An easing of pandemic-related curbs and a revival in industrial production last quarter saw traffic surge 57% from a year earlier, Crisil said in a report published Wednesday. Indians also favored personal cars over shared transport, it said. Still, the recovery may be short-lived with a possible third virus wave in a country that’s already recorded more than 32 million Covid cases.

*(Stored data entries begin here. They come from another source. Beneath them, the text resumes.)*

(** * winston-pg-nest: the PostgreSQL transport

    A shallow embedding of [PostgresTransport] (constructor, [log], [query],
    [hydrateColumns]) together with the pieces of the JavaScript runtime and
    of the collaborating libraries (pg's pool and client, sql-ts' statement
    builder, the event emitter) that the transport drives.

    Conventions of the model:
    - JavaScript numbers are the integers [Z]: the request type declares
      [limit] and [page] as integer counts, and the integers meant are the
      ones a number holds exactly and prints in plain decimal;
    - strings are [string], one [ascii] per code unit;
    - a log record is an object: an association list from property names to
      values, in enumeration order;
    - a promise chain is a computation of the [Async] monad: it reads the
      answers of the database from an environment, threads the pool and the
      trace of calls made to the collaborators, and completes fulfilled or
      rejected. *)

From Stdlib Require Import ZArith List String Ascii Bool Lia Arith.
From Stdlib Require Import Decimal DecimalString DecimalFacts DecimalPos DecimalZ.
Import ListNotations.

#[local] Set Warnings "-register-all".
#[local] Open Scope list_scope.
#[local] Open Scope string_scope.

(** ** JavaScript values *)

(** An [Error] object, as pg rejects with: the properties the transport
    reads. *)
Record JsError : Type := mkError {
  err_message : string;
  err_stack : string
}.

Inductive value : Type :=
| VUndefined
| VNull
| VBool (b : bool)
| VNum (n : Z)
| VStr (s : string)
| VArr (items : list value)
| VObj (props : list (string * value))
| VError (e : JsError).

(** Property lookup on an object: the value of the first binding of [key],
    [undefined] when there is none. *)
Fixpoint lookup (key : string) (props : list (string * value)) : value :=
  match props with
  | [] => VUndefined
  | (k, v) :: rest => if String.eqb k key then v else lookup key rest
  end.

(** [a ?? b] *)
Definition nullish (a b : value) : value :=
  match a with
  | VUndefined | VNull => b
  | _ => a
  end.

(** Truthiness of an optional string and of an optional number, as [||],
    [?:] and [if] test them. *)
Definition truthy_string (o : option string) : bool :=
  match o with
  | Some (String _ _) => true
  | _ => false
  end.

Definition truthy_number (o : option Z) : bool :=
  match o with
  | Some n => negb (Z.eqb n 0)
  | None => false
  end.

Traffic fell 5% in 2020 after the country went into lockdown, according to Crisil, which didn’t provide a total figure or forecast for vehicles on India’s roads. According to a report from the Ministry of Road Transport and Highways, there were about 296 million vehicles registered in the country as of 2019.
“The credit profiles of players in the road sector are expected to remain strong, and their debt-servicing ability has not deteriorated due to the pandemic-related disruptions,” said Anand Kulkarni, a director at Crisil.
Covid and the global semiconductor shortage have left Indian automakers struggling to meet demand. The nation’s biggest carmaker, Maruti Suzuki India Ltd., said Tuesday its output is likely to drop as much as 40% in September, while Tata Motors Ltd. said Wednesday it is also having to cut production.